(** [length] is the whole message's, so [length - zlen scan] is the offset. *)
Fixpoint report_loop (fuel : nat) (length : Z) (scan : list byte) (generation : option (list byte))
    (done : list ksd_kwin_done) (declared : Z) : option ksd_kwin_report :=
  match fuel with
  | O => None
  | S fuel =>
    let* (l, scan) := line scan in
    guard* negb (KSD_KWIN_MAX_HEADER_BYTES <? length - zlen scan) in
    let* (word, cursor) := token l in
    if keyword_is word "end" then
      guard* bytes_eqb cursor [] && negb (zlen done =? 0) && (declared =? zlen scan) in
      let* generation := generation in
      Some (mk_report generation (attach_bodies done scan))
    else if keyword_is word "gen" then
      let* (value, cursor) := token cursor in
      guard* bytes_eqb cursor [] && bool_decide (generation = None) in
      let* generation := hex value KSD_KWIN_GENERATION_HEX in
      report_loop fuel length scan (Some generation) done declared
    else
      guard* keyword_is word "done" in
      guard* negb (zlen done =? KSD_KWIN_MAX_DONE_PER_REPORT) in
      let* (value, cursor) := token cursor in
      let* sequence := hex value KSD_KWIN_SEQ_HEX in
      let* (value, cursor) := token cursor in
      let* status := decimal value 255 in
      let* (value, cursor) := token cursor in
      let* body_length := decimal value KSD_MAX_TEXT_BYTES in
      guard* bytes_eqb cursor [] in
      let declared := declared + body_length in
      guard* negb (KSD_MAX_TEXT_BYTES <? declared) in
      report_loop fuel length scan generation (done ++ [mk_done sequence status [] body_length]) declared
  end.

Definition ksd_kwin_parse_report (data : list byte) : option ksd_kwin_report :=
  let* scan := magic_ok data in
  report_loop (length data) (zlen data) scan None [] 0.

(** ** The serialisers *)

Fixpoint hex_text (digits : nat) (value : Z) : list byte :=
  match digits with
  | O => []
  | S digits => nth (Z.to_nat (Z.land (Z.shiftr value (4 * Z.of_nat digits)) 0xf)) hexadecimal x00
                  :: hex_text digits value
  end.

(** The digits of [append_decimal]'s loop, least significant first; the array
    has room for 16. *)
Fixpoint decimal_digits (room : nat) (value : Z) : list byte * Z :=
  match room with
  | O => ([], value)
  | S room =>
    if value =? 0 then ([], 0)
    else let '(text, remaining) := decimal_digits room (value / 10) in
      (z2b (48 + value mod 10) :: text, remaining)
  end.

Definition decimal_text (value : Z) : list byte :=
  if value =? 0 then cstr "0" else rev (fst (decimal_digits 16 value)).

Definition valid_hex_string (digits : Z) (s : list byte) : bool :=
  forallb hex_digit (ztake digits s) && (zlen s =? digits).
Definition valid_generation (generation : list byte) : bool :=
  valid_hex_string KSD_KWIN_GENERATION_HEX generation.
Definition valid_sequence (sequence : list byte) : bool := valid_hex_string KSD_KWIN_SEQ_HEX sequence.

Section serialisers.
Context {AL : Allocator}.

Definition append_hex (value : Z) (digits : nat) : bufop := fun out =>
  if 16 <? Z.of_nat digits then (false, out) else put (hex_text digits value) out.

Definition append_decimal (value : Z) : bufop := fun out =>
  if value =? 0 then put (cstr "0") out
  else
    let '(text, remaining) := decimal_digits 16 value in
    if negb (remaining =? 0) then (false, out) else put (rev text) out.

Fixpoint append_job_lines (jobs : list ksd_kwin_dispatch) : bufop := fun out =>
  match jobs with
  | [] => (true, out)
  | job :: jobs =>
    (put (cstr "job ") ;;; put (ztake KSD_KWIN_SEQ_HEX (dispatch_sequence job)) ;;; put (cstr " ")
     ;;; append_hex (dispatch_opcode job) 4 ;;; put (cstr " ") ;;; append_decimal (dispatch_budget_ms job)
     ;;; put (cstr " ") ;;; append_decimal (dispatch_body_length job) ;;; put [z2b 10]
     ;;; append_job_lines jobs) out
  end.

Fixpoint append_job_bodies (jobs : list ksd_kwin_dispatch) : bufop := fun out =>
  match jobs with
  | [] => (true, out)
  | job :: jobs =>
    if dispatch_body_length job =? 0 then append_job_bodies jobs out
    else (ksd_buffer_bytes (dispatch_body job) (dispatch_body_length job) ;;; append_job_bodies jobs) out
  end.

Definition ksd_kwin_format_poll_reply (generation : list byte) (lane : ksd_kwin_lane) (idle_ms : Z)
    (jobs : list ksd_kwin_dispatch) : bufop := fun out =>
  let lane_name := match lane with KSD_KWIN_LANE_FAST => "fast"%string | _ => "slow"%string end in
  let limit := match lane with
               | KSD_KWIN_LANE_FAST => KSD_KWIN_JOBS_PER_REPLY_FAST
               | _ => KSD_KWIN_JOBS_PER_REPLY_SLOW
               end in
  if negb (valid_generation generation)
     || match lane with KSD_KWIN_LANE_NONE => true | _ => false end
     || (limit <? zlen jobs)
     || negb (forallb (fun job => valid_sequence (dispatch_sequence job)
                         && negb (negb (dispatch_body_length job =? 0)
                                  && bool_decide (dispatch_body job = None))) jobs)
  then (false, out)
  else
    (put (cstr "KSK1" ++ [z2b 10]) ;;; put (cstr "gen ")
     ;;; put (ztake KSD_KWIN_GENERATION_HEX generation) ;;; put [z2b 10]
     ;;; put (cstr "lane ") ;;; put (cstr lane_name) ;;; put [z2b 10]
     ;;; put (cstr "idle ") ;;; append_decimal idle_ms ;;; put [z2b 10]
     ;;; append_job_lines jobs ;;; put (cstr "end" ++ [z2b 10]) ;;; append_job_bodies jobs) out.

Definition ksd_kwin_format_report_ack (generation : list byte) : bufop := fun out =>
  if negb (valid_generation generation) then (false, out)
  else (put (cstr "KSK1" ++ [z2b 10]) ;;; put (cstr "gen ")
        ;;; put (ztake KSD_KWIN_GENERATION_HEX generation)
        ;;; put ([z2b 10] ++ cstr "ack" ++ [z2b 10] ++ cstr "end" ++ [z2b 10])) out.
End serialisers.

(** ** The peer check (src/kwin_peer.c) *)

Fixpoint unique_name_loop (name : list byte) (digits groups : Z) : bool :=
  match name with
  | [] => (1 <=? groups) && (0 <? digits)
  | c :: name =>
    if b2z c =? 46 then
      if digits =? 0 then false else unique_name_loop name 0 (groups + 1)
    else if (48 <=? b2z c) && (b2z c <=? 57) then unique_name_loop name (digits + 1) groups
    else false
  end.

Definition unique_name_valid (name : list byte) : bool :=
  match name with
  | [] => false
  | c :: name => (b2z c =? 58) && unique_name_loop name 0 0
  end.

(** [None] is a NULL string. *)
Definition ksd_kwin_peer_allowed (expected_unique sender_unique : option (list byte))
    (expected_uid sender_uid : Z) (expected_generation sender_generation : option (list byte)) : bool :=
  match expected_unique, sender_unique, expected_generation, sender_generation with
  | Some eu, Some su, Some eg, Some sg =>
    unique_name_valid eu && unique_name_valid su && valid_generation eg && valid_generation sg
    && (expected_uid =? sender_uid) && bytes_eqb eu su
    && bytes_eqb (ztake KSD_KWIN_GENERATION_HEX eg) (ztake KSD_KWIN_GENERATION_HEX sg)
  | _, _, _, _ => false
  end.

(** ** Scanner lemmas *)

(** No byte of [l] is [z]. *)
Definition avoids (z : Z) (l : list byte) : Prop := Forall (fun b => b2z b <> z) l.

Lemma avoids_app z l k : avoids z (l ++ k) <-> avoids z l /\ avoids z k.
Proof. apply Forall_app. Qed.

What this task involves: No line may be left out; the records are to be transcribed in full.

Result below:
(** [length] is the whole message's, so [length - zlen scan] is the offset. *)
Fixpoint report_loop (fuel : nat) (length : Z) (scan : list byte) (generation : option (list byte))
    (done : list ksd_kwin_done) (declared : Z) : option ksd_kwin_report :=
  match fuel with
  | O => None
  | S fuel =>
    let* (l, scan) := line scan in
    guard* negb (KSD_KWIN_MAX_HEADER_BYTES <? length - zlen scan) in
    let* (word, cursor) := token l in
    if keyword_is word "end" then
      guard* bytes_eqb cursor [] && negb (zlen done =? 0) && (declared =? zlen scan) in
      let* generation := generation in
      Some (mk_report generation (attach_bodies done scan))
    else if keyword_is word "gen" then
      let* (value, cursor) := token cursor in
      guard* bytes_eqb cursor [] && bool_decide (generation = None) in
      let* generation := hex value KSD_KWIN_GENERATION_HEX in
      report_loop fuel length scan (Some generation) done declared
    else
      guard* keyword_is word "done" in
      guard* negb (zlen done =? KSD_KWIN_MAX_DONE_PER_REPORT) in
      let* (value, cursor) := token cursor in
      let* sequence := hex value KSD_KWIN_SEQ_HEX in
      let* (value, cursor) := token cursor in
      let* status := decimal value 255 in
      let* (value, cursor) := token cursor in
      let* body_length := decimal value KSD_MAX_TEXT_BYTES in
      guard* bytes_eqb cursor [] in
      let declared := declared + body_length in
      guard* negb (KSD_MAX_TEXT_BYTES <? declared) in
      report_loop fuel length scan generation (done ++ [mk_done sequence status [] body_length]) declared
  end.

Definition ksd_kwin_parse_report (data : list byte) : option ksd_kwin_report :=
  let* scan := magic_ok data in
  report_loop (length data) (zlen data) scan None [] 0.

(** ** The serialisers *)

Fixpoint hex_text (digits : nat) (value : Z) : list byte :=
  match digits with
  | O => []
  | S digits => nth (Z.to_nat (Z.land (Z.shiftr value (4 * Z.of_nat digits)) 0xf)) hexadecimal x00
                  :: hex_text digits value
  end.

(** The digits of [append_decimal]'s loop, least significant first; the array
    has room for 16. *)
Fixpoint decimal_digits (room : nat) (value : Z) : list byte * Z :=
  match room with
  | O => ([], value)
  | S room =>
    if value =? 0 then ([], 0)
    else let '(text, remaining) := decimal_digits room (value / 10) in
      (z2b (48 + value mod 10) :: text, remaining)
  end.

Definition decimal_text (value : Z) : list byte :=
  if value =? 0 then cstr "0" else rev (fst (decimal_digits 16 value)).

Definition valid_hex_string (digits : Z) (s : list byte) : bool :=
  forallb hex_digit (ztake digits s) && (zlen s =? digits).
Definition valid_generation (generation : list byte) : bool :=
  valid_hex_string KSD_KWIN_GENERATION_HEX generation.
Definition valid_sequence (sequence : list byte) : bool := valid_hex_string KSD_KWIN_SEQ_HEX sequence.

Section serialisers.
Context {AL : Allocator}.

Definition append_hex (value : Z) (digits : nat) : bufop := fun out =>
  if 16 <? Z.of_nat digits then (false, out) else put (hex_text digits value) out.

Definition append_decimal (value : Z) : bufop := fun out =>
  if value =? 0 then put (cstr "0") out
  else
    let '(text, remaining) := decimal_digits 16 value in
    if negb (remaining =? 0) then (false, out) else put (rev text) out.

Fixpoint append_job_lines (jobs : list ksd_kwin_dispatch) : bufop := fun out =>
  match jobs with
  | [] => (true, out)
  | job :: jobs =>
    (put (cstr "job ") ;;; put (ztake KSD_KWIN_SEQ_HEX (dispatch_sequence job)) ;;; put (cstr " ")
     ;;; append_hex (dispatch_opcode job) 4 ;;; put (cstr " ") ;;; append_decimal (dispatch_budget_ms job)
     ;;; put (cstr " ") ;;; append_decimal (dispatch_body_length job) ;;; put [z2b 10]
     ;;; append_job_lines jobs) out
  end.

Fixpoint append_job_bodies (jobs : list ksd_kwin_dispatch) : bufop := fun out =>
  match jobs with
  | [] => (true, out)
  | job :: jobs =>
    if dispatch_body_length job =? 0 then append_job_bodies jobs out
    else (ksd_buffer_bytes (dispatch_body job) (dispatch_body_length job) ;;; append_job_bodies jobs) out
  end.

Definition ksd_kwin_format_poll_reply (generation : list byte) (lane : ksd_kwin_lane) (idle_ms : Z)
    (jobs : list ksd_kwin_dispatch) : bufop := fun out =>
  let lane_name := match lane with KSD_KWIN_LANE_FAST => "fast"%string | _ => "slow"%string end in
  let limit := match lane with
               | KSD_KWIN_LANE_FAST => KSD_KWIN_JOBS_PER_REPLY_FAST
               | _ => KSD_KWIN_JOBS_PER_REPLY_SLOW
               end in
  if negb (valid_generation generation)
     || match lane with KSD_KWIN_LANE_NONE => true | _ => false end
     || (limit <? zlen jobs)
     || negb (forallb (fun job => valid_sequence (dispatch_sequence job)
                         && negb (negb (dispatch_body_length job =? 0)
                                  && bool_decide (dispatch_body job = None))) jobs)
  then (false, out)
  else
    (put (cstr "KSK1" ++ [z2b 10]) ;;; put (cstr "gen ")
     ;;; put (ztake KSD_KWIN_GENERATION_HEX generation) ;;; put [z2b 10]
     ;;; put (cstr "lane ") ;;; put (cstr lane_name) ;;; put [z2b 10]
     ;;; put (cstr "idle ") ;;; append_decimal idle_ms ;;; put [z2b 10]
     ;;; append_job_lines jobs ;;; put (cstr "end" ++ [z2b 10]) ;;; append_job_bodies jobs) out.

Definition ksd_kwin_format_report_ack (generation : list byte) : bufop := fun out =>
  if negb (valid_generation generation) then (false, out)
  else (put (cstr "KSK1" ++ [z2b 10]) ;;; put (cstr "gen ")
        ;;; put (ztake KSD_KWIN_GENERATION_HEX generation)
        ;;; put ([z2b 10] ++ cstr "ack" ++ [z2b 10] ++ cstr "end" ++ [z2b 10])) out.
End serialisers.

(** ** The peer check (src/kwin_peer.c) *)

Fixpoint unique_name_loop (name : list byte) (digits groups : Z) : bool :=
  match name with
  | [] => (1 <=? groups) && (0 <? digits)
  | c :: name =>
    if b2z c =? 46 then
      if digits =? 0 then false else unique_name_loop name 0 (groups + 1)
    else if (48 <=? b2z c) && (b2z c <=? 57) then unique_name_loop name (digits + 1) groups
    else false
  end.

Definition unique_name_valid (name : list byte) : bool :=
  match name with
  | [] => false
  | c :: name => (b2z c =? 58) && unique_name_loop name 0 0
  end.

(** [None] is a NULL string. *)
Definition ksd_kwin_peer_allowed (expected_unique sender_unique : option (list byte))
    (expected_uid sender_uid : Z) (expected_generation sender_generation : option (list byte)) : bool :=
  match expected_unique, sender_unique, expected_generation, sender_generation with
  | Some eu, Some su, Some eg, Some sg =>
    unique_name_valid eu && unique_name_valid su && valid_generation eg && valid_generation sg
    && (expected_uid =? sender_uid) && bytes_eqb eu su
    && bytes_eqb (ztake KSD_KWIN_GENERATION_HEX eg) (ztake KSD_KWIN_GENERATION_HEX sg)
  | _, _, _, _ => false
  end.

(** ** Scanner lemmas *)

(** No byte of [l] is [z]. *)
Definition avoids (z : Z) (l : list byte) : Prop := Forall (fun b => b2z b <> z) l.

Lemma avoids_app z l k : avoids z (l ++ k) <-> avoids z l /\ avoids z k.
Proof. apply Forall_app. Qed.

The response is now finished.